[Collected data]
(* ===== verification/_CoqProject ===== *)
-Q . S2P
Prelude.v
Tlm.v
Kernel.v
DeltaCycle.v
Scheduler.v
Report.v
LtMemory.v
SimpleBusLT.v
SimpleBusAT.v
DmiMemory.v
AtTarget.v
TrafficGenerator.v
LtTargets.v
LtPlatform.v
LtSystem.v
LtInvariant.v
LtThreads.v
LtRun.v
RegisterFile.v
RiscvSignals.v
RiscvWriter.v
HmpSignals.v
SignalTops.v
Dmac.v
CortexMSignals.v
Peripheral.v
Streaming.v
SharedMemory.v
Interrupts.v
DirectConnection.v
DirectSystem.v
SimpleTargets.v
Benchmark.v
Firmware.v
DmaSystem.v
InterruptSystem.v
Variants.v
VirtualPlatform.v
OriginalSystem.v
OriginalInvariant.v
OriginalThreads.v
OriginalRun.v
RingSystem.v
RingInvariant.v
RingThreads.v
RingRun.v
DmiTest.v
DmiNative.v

==

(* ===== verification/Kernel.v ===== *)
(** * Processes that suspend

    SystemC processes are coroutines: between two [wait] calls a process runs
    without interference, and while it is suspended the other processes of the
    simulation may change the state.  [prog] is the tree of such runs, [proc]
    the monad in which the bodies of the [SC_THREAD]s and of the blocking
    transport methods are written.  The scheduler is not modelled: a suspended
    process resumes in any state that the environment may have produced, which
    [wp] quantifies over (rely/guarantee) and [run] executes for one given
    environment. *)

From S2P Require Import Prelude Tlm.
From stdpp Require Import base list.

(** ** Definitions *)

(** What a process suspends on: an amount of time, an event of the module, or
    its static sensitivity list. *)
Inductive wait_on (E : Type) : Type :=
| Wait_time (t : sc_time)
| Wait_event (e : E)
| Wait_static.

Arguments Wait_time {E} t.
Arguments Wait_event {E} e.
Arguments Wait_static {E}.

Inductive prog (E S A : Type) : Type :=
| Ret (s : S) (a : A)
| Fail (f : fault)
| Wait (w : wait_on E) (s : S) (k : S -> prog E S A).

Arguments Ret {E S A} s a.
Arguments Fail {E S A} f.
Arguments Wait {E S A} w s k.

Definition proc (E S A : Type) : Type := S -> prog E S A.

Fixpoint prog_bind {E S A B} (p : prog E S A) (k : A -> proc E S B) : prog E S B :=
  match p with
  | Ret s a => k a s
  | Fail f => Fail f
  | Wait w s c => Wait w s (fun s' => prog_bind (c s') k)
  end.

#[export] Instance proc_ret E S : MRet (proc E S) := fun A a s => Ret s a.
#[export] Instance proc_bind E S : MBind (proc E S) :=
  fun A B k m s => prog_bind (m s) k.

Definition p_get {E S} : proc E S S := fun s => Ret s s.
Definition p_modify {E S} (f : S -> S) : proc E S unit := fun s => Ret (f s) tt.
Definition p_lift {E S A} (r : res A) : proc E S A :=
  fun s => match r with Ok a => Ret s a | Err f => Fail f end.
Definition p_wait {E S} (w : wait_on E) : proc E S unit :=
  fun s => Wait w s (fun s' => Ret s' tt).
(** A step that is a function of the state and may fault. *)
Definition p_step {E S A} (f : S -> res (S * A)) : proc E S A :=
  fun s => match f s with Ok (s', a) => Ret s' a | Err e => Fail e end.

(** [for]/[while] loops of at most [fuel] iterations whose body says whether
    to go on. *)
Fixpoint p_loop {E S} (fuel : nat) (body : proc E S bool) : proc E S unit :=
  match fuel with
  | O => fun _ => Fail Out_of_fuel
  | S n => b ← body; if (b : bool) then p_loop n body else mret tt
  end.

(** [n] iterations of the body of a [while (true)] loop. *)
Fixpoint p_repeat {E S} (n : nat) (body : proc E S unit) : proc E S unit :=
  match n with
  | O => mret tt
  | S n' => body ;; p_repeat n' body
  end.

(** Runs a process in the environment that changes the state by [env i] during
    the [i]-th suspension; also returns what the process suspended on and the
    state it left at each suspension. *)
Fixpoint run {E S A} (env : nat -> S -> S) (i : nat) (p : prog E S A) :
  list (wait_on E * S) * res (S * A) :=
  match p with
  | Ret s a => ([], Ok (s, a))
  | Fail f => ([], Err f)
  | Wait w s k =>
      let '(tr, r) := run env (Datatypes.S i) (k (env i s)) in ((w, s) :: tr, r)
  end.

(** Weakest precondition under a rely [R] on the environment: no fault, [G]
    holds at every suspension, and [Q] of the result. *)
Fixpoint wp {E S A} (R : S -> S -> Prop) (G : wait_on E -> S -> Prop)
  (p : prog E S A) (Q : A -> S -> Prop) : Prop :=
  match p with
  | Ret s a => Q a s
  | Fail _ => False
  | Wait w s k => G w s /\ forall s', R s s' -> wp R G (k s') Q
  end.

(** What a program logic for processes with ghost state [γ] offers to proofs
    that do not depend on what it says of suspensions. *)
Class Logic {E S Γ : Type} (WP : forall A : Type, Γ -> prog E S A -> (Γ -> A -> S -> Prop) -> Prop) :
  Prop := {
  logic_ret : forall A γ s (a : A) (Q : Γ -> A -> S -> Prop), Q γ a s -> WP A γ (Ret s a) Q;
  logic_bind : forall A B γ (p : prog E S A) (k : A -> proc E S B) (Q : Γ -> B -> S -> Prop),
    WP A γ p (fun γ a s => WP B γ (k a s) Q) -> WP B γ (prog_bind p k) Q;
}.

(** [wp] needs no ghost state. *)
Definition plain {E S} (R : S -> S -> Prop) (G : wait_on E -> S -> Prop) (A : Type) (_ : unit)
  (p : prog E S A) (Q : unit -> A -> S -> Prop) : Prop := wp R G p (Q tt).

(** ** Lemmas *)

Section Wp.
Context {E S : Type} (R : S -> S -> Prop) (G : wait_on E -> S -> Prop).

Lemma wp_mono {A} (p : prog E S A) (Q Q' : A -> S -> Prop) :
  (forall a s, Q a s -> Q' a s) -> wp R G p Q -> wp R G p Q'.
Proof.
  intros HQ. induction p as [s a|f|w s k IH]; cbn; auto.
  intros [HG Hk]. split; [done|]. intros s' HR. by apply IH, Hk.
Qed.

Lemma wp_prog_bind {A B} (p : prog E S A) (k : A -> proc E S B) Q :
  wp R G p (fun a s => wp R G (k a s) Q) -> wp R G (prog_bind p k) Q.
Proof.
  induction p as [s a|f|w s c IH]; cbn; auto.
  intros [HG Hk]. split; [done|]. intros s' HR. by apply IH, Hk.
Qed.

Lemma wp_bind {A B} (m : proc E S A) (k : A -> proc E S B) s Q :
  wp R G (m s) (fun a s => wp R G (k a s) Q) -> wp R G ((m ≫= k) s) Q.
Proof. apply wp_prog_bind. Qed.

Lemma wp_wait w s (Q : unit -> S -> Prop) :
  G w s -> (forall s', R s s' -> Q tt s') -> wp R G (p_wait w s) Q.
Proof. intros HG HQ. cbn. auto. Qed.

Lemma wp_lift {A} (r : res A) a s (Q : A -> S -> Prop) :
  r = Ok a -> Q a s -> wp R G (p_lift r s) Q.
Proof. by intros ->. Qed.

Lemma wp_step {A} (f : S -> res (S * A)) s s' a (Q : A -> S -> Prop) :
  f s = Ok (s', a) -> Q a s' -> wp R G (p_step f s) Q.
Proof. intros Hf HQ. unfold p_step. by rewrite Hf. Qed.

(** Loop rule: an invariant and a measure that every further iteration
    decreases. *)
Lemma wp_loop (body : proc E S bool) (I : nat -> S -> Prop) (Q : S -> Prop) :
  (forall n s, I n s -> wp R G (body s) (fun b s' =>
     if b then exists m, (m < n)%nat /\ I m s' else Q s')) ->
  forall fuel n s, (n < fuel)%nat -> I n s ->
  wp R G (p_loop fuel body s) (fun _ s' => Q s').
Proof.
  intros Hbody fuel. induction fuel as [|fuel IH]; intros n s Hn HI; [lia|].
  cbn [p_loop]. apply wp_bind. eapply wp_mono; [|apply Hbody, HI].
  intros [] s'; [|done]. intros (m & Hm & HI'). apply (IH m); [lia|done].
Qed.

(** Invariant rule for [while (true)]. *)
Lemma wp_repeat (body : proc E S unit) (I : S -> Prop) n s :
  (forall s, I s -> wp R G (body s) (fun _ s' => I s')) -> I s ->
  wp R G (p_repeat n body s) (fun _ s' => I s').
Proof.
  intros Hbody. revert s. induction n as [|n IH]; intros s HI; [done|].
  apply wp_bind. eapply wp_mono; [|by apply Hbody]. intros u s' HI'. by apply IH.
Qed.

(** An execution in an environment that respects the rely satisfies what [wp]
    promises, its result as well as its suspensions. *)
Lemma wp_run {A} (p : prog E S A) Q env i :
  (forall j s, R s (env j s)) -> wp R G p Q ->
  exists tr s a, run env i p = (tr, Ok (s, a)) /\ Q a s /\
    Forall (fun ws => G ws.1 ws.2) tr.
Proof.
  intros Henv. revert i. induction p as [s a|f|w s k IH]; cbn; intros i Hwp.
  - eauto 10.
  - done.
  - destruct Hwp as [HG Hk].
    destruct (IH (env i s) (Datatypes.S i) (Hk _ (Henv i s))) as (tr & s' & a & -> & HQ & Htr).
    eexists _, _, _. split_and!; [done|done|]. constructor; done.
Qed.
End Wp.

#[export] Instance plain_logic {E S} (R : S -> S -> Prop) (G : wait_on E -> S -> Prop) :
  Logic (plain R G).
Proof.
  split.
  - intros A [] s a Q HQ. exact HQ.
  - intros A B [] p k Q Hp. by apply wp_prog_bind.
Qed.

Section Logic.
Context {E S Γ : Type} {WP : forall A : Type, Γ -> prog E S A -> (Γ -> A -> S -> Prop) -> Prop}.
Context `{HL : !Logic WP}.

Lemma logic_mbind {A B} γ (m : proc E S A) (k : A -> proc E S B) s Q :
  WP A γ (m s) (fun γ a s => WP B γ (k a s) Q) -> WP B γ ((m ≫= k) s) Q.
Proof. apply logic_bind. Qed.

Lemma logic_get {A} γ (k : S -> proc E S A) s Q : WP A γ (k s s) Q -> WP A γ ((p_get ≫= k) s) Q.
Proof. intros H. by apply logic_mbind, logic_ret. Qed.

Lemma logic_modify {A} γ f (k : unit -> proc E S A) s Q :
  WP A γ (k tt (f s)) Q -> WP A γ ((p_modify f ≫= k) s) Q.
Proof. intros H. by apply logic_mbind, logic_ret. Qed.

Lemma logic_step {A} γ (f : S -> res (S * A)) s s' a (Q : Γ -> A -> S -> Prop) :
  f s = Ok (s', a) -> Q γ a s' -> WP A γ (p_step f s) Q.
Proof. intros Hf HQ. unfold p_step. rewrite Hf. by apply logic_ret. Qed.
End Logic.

PROBLEM STATEMENT
List each line of the records that holds the string "done".

SOLUTION TO THIS PROBLEM
  intros [HG Hk]. split; [done|]. intros s' HR. by apply IH, Hk.
  intros [HG Hk]. split; [done|]. intros s' HR. by apply IH, Hk.
  intros [] s'; [|done]. intros (m & Hm & HI'). apply (IH m); [lia|done].
  intros Hbody. revert s. induction n as [|n IH]; intros s HI; [done|].
  - done.
    eexists _, _, _. split_and!; [done|done|]. constructor; done.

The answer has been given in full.